# Exercise brief
Go through the data and copy each line where the string "UncleHash" appears.
======== Records provided ========
Lemma readUint_run f l tail n s :
  0 <= n <= 8 -> at_list f l tail (set_kind None s) ->
  run (stream_readUint n) s (fun r s' =>
    match r with
    | inl v => exists c l', l = c ++ l' /\ zlen c = n /\ v = be_value c /\ at_list f l' tail s' /\ (n <> 1 -> canonical c)
    | inr e => e <> EOL /\ forall c l', l = c ++ l' -> zlen c = n -> ~ canonical c
    end).
Proof.
  intros Hn Hat. unfold stream_readUint. assert (forall e : stream_error, zlen l < n /\ e <> EOL ->
    e <> EOL /\ forall c l', l = c ++ l' -> zlen c = n -> ~ canonical c) as Hshort.
  { intros e [Hl He]. split; [done|]. intros c l' -> Hc. rewrite zlen_app in Hl. pose proof (zlen_nonneg l'). lia. }
  destruct (n =? 0) eqn:E0; zbool; [|destruct (n =? 1) eqn:E1; zbool; [|destruct (n >? 8) eqn:E8; zbool; [lia|]]].
  - run_steps. exists [], l. split_and!; try done.
  - apply run_bind. eapply run_mono; [by apply readByte_run|]. intros [b|e] s' H; [|apply Hshort; destruct H as [-> ?]; rewrite zlen_nil; split; [lia|done]].
    destruct H as (_ & l' & -> & Hat'). run_steps. exists [b], l'. split_and!; try done.
  - apply run_bind. eapply run_mono; [apply readFull_run; [lia|done]|]. intros [c|e] s' H; [|by apply Hshort].
    destruct H as (_ & l' & -> & Hc & Hat'). destruct c as [|b c]; [by rewrite zlen_nil in Hc; lia|].
    destruct (go_index_ok (b :: c) 0) as (b0 & Hi & Hb0); [lia|]. injection Hb0 as ->. rewrite Hi.
    apply wp_gbind. cbn. destruct (byte_val b0 =? 0) eqn:Eb; zbool; run_steps.
    + split; [done|]. intros c' r Heq Hc' Hcan. destruct c' as [|b' c']; [by rewrite zlen_nil in Hc'; lia|].
      injection Heq as -> _. by apply (Hcan b').
    + exists (b0 :: c), l'. split_and!; try done. by intros _ b [= <-].
Qed.

(** A size that takes bytes of its own. *)
Lemma long_run base k f b l tail s :
  0 <= base -> base + 8 < 256 -> base < byte_val b <= base + 8 -> at_list f l tail s ->
  run (let* size := stream_readUint (byte_val b - base) in
       gret (match size with
             | inr err => (k, 0, Some err)
             | inl size => (k, size, if size <? 56 then Some (RlpErr ErrCanonSize) else None)
             end)) s (fun (r : Kind * Z * option stream_error) s' =>
    fst (fst r) = k /\
    match snd r with
    | None => exists l', b :: l = large_header base (snd (fst r)) ++ l' /\ 56 <= snd (fst r) < two64 /\ at_list f l' tail s'
    | Some e => e <> EOL /\ forall size r, 56 <= size < two64 -> b :: l <> large_header base size ++ r
    end).
Proof.
  intros H0 H1 Hb Hat. apply wp_gbind. eapply wp_mono; [apply (readUint_run f l tail)|].
  { lia. }
  { destruct Hat; by constructor. }
  assert (forall size r, 56 <= size < two64 -> b :: l = large_header base size ++ r ->
    l = putint size ++ r /\ zlen (putint size) = byte_val b - base /\ canonical (putint size)) as Hform.
  { intros size r Hs [= Hb' ->]. pose proof (length_putint_range size ltac:(lia)).
    split; [done|]. rewrite Hb', byte_val_of_Z, Z.mod_small by lia. split; [lia|].
    intros x. apply putint_head; [unfold is_u64; lia|lia]. }
  intros [v|e] s' H; apply wp_gret; cbn; (split; [done|]).
  - destruct H as (c & l' & -> & Hc & -> & Hat' & Hcan).
    assert (be_value c < two64) as Hv.
    { pose proof (be_value_bound c) as Hv. pose proof (Z.pow_le_mono_r 256 (zlen c) 8 ltac:(lia) ltac:(lia)).
      change (256 ^ 8) with two64 in *. lia. }
    assert (forall size, 56 <= size < two64 -> putint size = c -> be_value c = size) as Hval.
    { intros size Hs <-. apply putint_be_value. lia. }
    destruct (be_value c <? 56) eqn:E; zbool.
    + split; [done|]. intros size r Hs Heq. destruct (Hform size r Hs Heq) as (Hl & Hz & _).
      apply app_inj_1 in Hl as [Hl _]; [|unfold zlen in *; lia]. specialize (Hval size Hs (eq_sym Hl)). lia.
    + exists l'. assert (putint (be_value c) = c) as Hp.
      { apply putint_canonical; [lia|]. destruct (Z.eq_dec (byte_val b - base) 1) as [H1'|H1']; [|by apply Hcan].
        rewrite H1' in Hc. destruct c as [|x [|y c]]; [done| |rewrite !zlen_cons in Hc; pose proof (zlen_nonneg c); lia].
        intros ? [= <-]. unfold be_value in E. cbn in E. lia. }
      split_and!; try done. unfold large_header. rewrite Hp, Hc. cbn [app].
      replace (base + (byte_val b - base)) with (byte_val b) by lia. by rewrite byte_of_Z_val.
  - destruct H as [He Hno]. split; [done|]. intros size r Hs Heq.
    destruct (Hform size r Hs Heq) as (Hl & Hz & Hcan). by apply (Hno _ _ Hl Hz).
Qed.

Definition head_of (k : Kind) (size : Z) : list byte :=
  match k with KByte => [] | KString => encodeStringHeader size | KList => listhead_encode size end.

(** After a header of this kind and size, [l'] is left of [l]. *)
Definition headed (k : Kind) (size : Z) (bv : byte) (l l' : list byte) : Prop :=
  match k with
  | KByte => size = 0 /\ l = bv :: l' /\ byte_val bv < 128
  | _ => l = head_of k size ++ l'
  end.
(* ===== verification/Decoding.v ===== *)
(** * Decoding headers and accounts (client/core/types/block.go, state_account.go)

    The decoders the reflection of [makeDecoder] puts together for these structures,
    field by field, on streams of bytes.  They give a value exactly on the bytes its
    encoder writes for it: encoding and decoding are inverse to each other, and no other
    bytes are accepted. *)

From Stdlib Require Import Strings.Byte.
From S2P Require Import Prelude.
From S2P Require Import Common.
From S2P Require Import Precompiles.
From S2P Require Import Rlp.
From S2P Require Import Crypto.
From S2P Require Import Header.
From S2P Require Import StateObject.
From S2P Require Import Encoding.
From S2P Require Import RlpStream.
From S2P Require Import Blocks.
From S2P Require Import StreamSpec.

Definition decodeHash : decoder Hash := let! b := decodeByteArray 32 in sret (be_value b).
Definition decodeAddress : decoder Address := let! b := decodeByteArray 20 in sret (be_value b).

(** [StateAccount]: nonce, balance, root and code hash. *)
Definition decode_account : decoder (Z * Z * Hash * list byte) :=
  struct (
    let! Nonce := field stream_Uint64 in
    let! Balance := field stream_decodeBigInt in
    let! Root := field decodeHash in
    let! CodeHash := field stream_Bytes in
    sret (Nonce, Balance, Root, CodeHash)).

(** [Header]; the last three fields are optional. *)
Definition decode_header : decoder Header :=
  struct (
    let! ParentHash := field decodeHash in
    let! UncleHash := field decodeHash in
    let! Coinbase := field decodeAddress in
    let! Root := field decodeHash in
    let! TxHash := field decodeHash in
    let! ReceiptHash := field decodeHash in
    let! Bloom := field (decodeByteArray 256) in
    let! Difficulty := field stream_decodeBigInt in
    let! Number := field stream_decodeBigInt in
    let! GasLimit := field stream_Uint64 in
    let! GasUsed := field stream_Uint64 in
    let! Time := field stream_Uint64 in
    let! Extra := field stream_Bytes in
    let! MixDigest := field decodeHash in
    let! Nonce := field (decodeByteArray 8) in
    let! BaseFee := optional_field true stream_decodeBigInt in
    let! WithdrawalsHash := optional_field (bool_decide (is_Some BaseFee)) decodeHash in
    let! ExcessDataGas := optional_field (bool_decide (is_Some WithdrawalsHash)) stream_decodeBigInt in
    sret (mkHeader ParentHash UncleHash Coinbase Root TxHash ReceiptHash Bloom Difficulty Number GasLimit GasUsed Time
      Extra MixDigest (be_value Nonce) BaseFee WithdrawalsHash ExcessDataGas)).

(** ** Lemmas: the strings of the fields *)

Lemma array_of_iff n c a : array_of n c = Some a <-> zlen a = n /\ c = a.
Proof. unfold array_of. destruct (zlen c =? n) eqn:E; zbool; (split; [intros [= <-] || done|intros [? ->]]; done || lia). Qed.

Lemma word_of_iff n c h :
  option_map be_value (array_of (Z.of_nat n) c) = Some h <-> 0 <= h < 256 ^ Z.of_nat n /\ c = be_bytes n h.
Proof.
  split.
  - destruct (array_of (Z.of_nat n) c) as [a|] eqn:E; [|done]. apply array_of_iff in E as [Hl ->]. intros [= <-].
    pose proof (be_value_bound a) as Hb. rewrite Hl in Hb. split; [done|].
    replace n with (length a) by (unfold zlen in Hl; lia). by rewrite be_bytes_be_value.
  - intros [Hh ->]. assert (array_of (Z.of_nat n) (be_bytes n h) = Some (be_bytes n h)) as ->.
    { apply array_of_iff. split; [|done]. unfold zlen. by rewrite length_be_bytes. }
    cbn. rewrite be_value_be_bytes, Z.mod_small by done. done.
Qed.

Lemma be_value_zero_head b c : byte_val b <> 0 -> 256 ^ zlen c <= be_value (b :: c).
Proof.
  intros Hb. rewrite be_value_cons. pose proof (byte_val_range b). pose proof (be_value_bound c).
  assert (0 <= 256 ^ zlen c) by (apply Z.pow_nonneg; lia). nia.
Qed.

Lemma int_bytes_canonical v : canonical (int_bytes v).
Proof.
  intros b Hb H0. destruct (Z.eq_dec v 0) as [->|Hv]; [done|]. destruct (byte_len_bounds v Hv) as [H1 H2].
  pose proof (int_bytes_value v) as Hval. assert (length (int_bytes v) = Z.to_nat (byte_len v)) as Hl by apply length_be_bytes.
  destruct (int_bytes v) as [|b' l]; [done|]. injection Hb as ->. rewrite be_value_cons, H0 in Hval. pose proof (be_value_bound l).
  cbn in Hl. replace (byte_len v - 1) with (zlen l) in H2 by (unfold zlen; lia). lia.
Qed.

Lemma big_of_iff c v : big_of c = Some v <-> 0 <= v /\ c = int_bytes v.
Proof.
  split.
  - destruct c as [|b c]; [by intros [= <-]|]. cbn [big_of]. destruct (byte_val b =? 0) eqn:E; [done|]. zbool. intros [= <-].
    pose proof (be_value_bound (b :: c)) as Hb. split; [lia|]. pose proof (be_value_zero_head b c E) as Hlow. rewrite zlen_cons in Hb.
    pose proof (zlen_nonneg c). pose proof (Z.pow_pos_nonneg 256 (zlen c) ltac:(lia) ltac:(lia)).
    unfold int_bytes. fold (byte_len (be_value (b :: c))).
    rewrite (byte_len_unique _ (zlen c + 1)); [|lia| |lia].
    2:{ rewrite Z.abs_eq by lia. replace (zlen c + 1 - 1) with (zlen c) by lia. lia. }
    rewrite Z.abs_eq by lia. replace (Z.to_nat (zlen c + 1)) with (length (b :: c)) by (unfold zlen; cbn; lia).
    by rewrite be_bytes_be_value.
  - intros [Hv ->]. rewrite big_of_canonical, int_bytes_value, Z.abs_eq by (apply int_bytes_canonical || lia). done.
Qed.

Lemma uint_of_iff c v : uint_of 64 c = Some v <-> is_u64 v /\ c = int_bytes v.
Proof.
  unfold uint_of. change (64 / 8) with 8. split.
  - destruct (zlen c <=? 8) eqn:E; [|done]. zbool. intros Hc. assert (v = be_value c) as Hv.
    { apply big_of_iff in Hc as [Hv ->]. rewrite int_bytes_value. lia. }
    apply big_of_iff in Hc as [H0 Hc]. split; [|done]. pose proof (be_value_bound c).
    pose proof (Z.pow_le_mono_r 256 (zlen c) 8 ltac:(lia) E). change (256 ^ 8) with two64 in *. unfold is_u64. lia.
  - intros [Hv ->]. unfold is_u64 in Hv. rewrite (proj2 (Z.leb_le (zlen (int_bytes v)) 8)); [apply big_of_iff; split; [lia|done]|].
    rewrite int_bytes_content by lia. rewrite Z.abs_eq by lia. unfold int_content. destruct (v =? 0); [by rewrite zlen_nil|].
    apply length_putint_range. lia.
Qed.

(** ** Accounts *)

(** [*StateAccount.EncodeRLP] (gen_account_rlp.go), of its four fields. *)
Definition StateAccount_EncodeRLP (Nonce : Z) (Balance : option Z) (Root : Hash) (CodeHash : list byte) : option (list byte) :=
  let rest := writeBytes (hash_bytes Root) ++ writeBytes CodeHash in
  match Balance with
  | None => Some (write_list (writeUint64 Nonce ++ EmptyString ++ rest))
  | Some Balance =>
      if Balance <? 0 then None else Some (write_list (writeUint64 Nonce ++ writeBigInt Balance ++ rest))
  end.
(** A node that is on disk, or that nothing refers to, may leave the list; its own
    references are owed for a while. *)
Lemma counted_remove {HOL : HashOrderLaws HO} d l1 x l2 owed spent : NoDup (l1 ++ x :: l2) -> counted d (l1 ++ x :: l2) owed [] spent ->
  on_disk d x \/ (uses (db_dirties d) (l1 ++ x :: l2) x + owed x = 0)%nat ->
  counted d (l1 ++ l2) (fun h => times h (kids_of (db_dirties d) x) + owed h)%nat [] spent.
Proof.
  intros Hnd Hc Hx. pose proof (fun c => kids_refs d _ owed [] spent x c Hc) as Hkr. destruct Hc as [c1 c2 c3 c4 c5 c6 c7].
  assert (forall h, h ∈ l1 ++ l2 -> h ∈ l1 ++ x :: l2) as Hin by (intros h; rewrite !elem_of_app, elem_of_cons; tauto).
  assert (x ∈ l1 ++ x :: l2) as Hxl by (apply elem_of_app; right; by left).
  assert (forall h, h ∈ l1 ++ x :: l2 -> h <> x -> h ∈ l1 ++ l2) as Hin' by (intros h; rewrite !elem_of_app, elem_of_cons; tauto).
  assert (x ∉ l1 ++ l2) as Hxn by (rewrite <- Permutation_middle in Hnd; by apply list.NoDup_cons in Hnd as [? _]).
  split; try done.
  - intros h n Hh Hn. apply c1; auto.
  - intros h n Hh Hn. apply (c2 h); auto.
  - intros h c Hh Hcr. destruct (c3 h c (Hin h Hh) Hcr) as [?|[Ho [Hk|?]]]; [by left| |by apply elem_of_nil in H].
    destruct (decide (c = x)) as [->|Hne].
    + left. destruct Hx as [?|Hx]; [done|]. exfalso. pose proof (uses_elem _ _ _ _ (Hin h Hh) Hk). lia.
    + right. split; [|by left]. apply (older_remove l1 x l2); [done|done|]. intros ->. done.
  - intros h n Hh Hn. destruct (c4 h n (Hin h Hh) Hn) as [?|Hle]; [by left|right]. rewrite uses_remove in Hle. lia.
  - intros h Hh. destruct (decide (h = x)) as [->|Hne].
    + right. destruct Hx as [?|Hx]; [done|]. destruct (decide (x ∈ kids_of (db_dirties d) x)) as [Hk|Hk].
      * pose proof (uses_elem _ _ _ _ Hxl Hk). lia.
      * rewrite times_elem in Hk. lia.
    + destruct (decide (h ∈ kids_of (db_dirties d) x)) as [Hk|Hk].
      * destruct (c3 x h Hxl (Hkr h Hxl Hk)) as [?|[Ho _]]; [by right|]. left. apply Hin'; [by apply (older_elem _ _ _ Ho)|done].
      * rewrite times_elem in Hk. destruct (c5 h ltac:(lia)); [left; by apply Hin'|by right].
Qed.
End invariant.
========
# Response area
    let! UncleHash := field decodeHash in
    sret (mkHeader ParentHash UncleHash Coinbase Root TxHash ReceiptHash Bloom Difficulty Number GasLimit GasUsed Time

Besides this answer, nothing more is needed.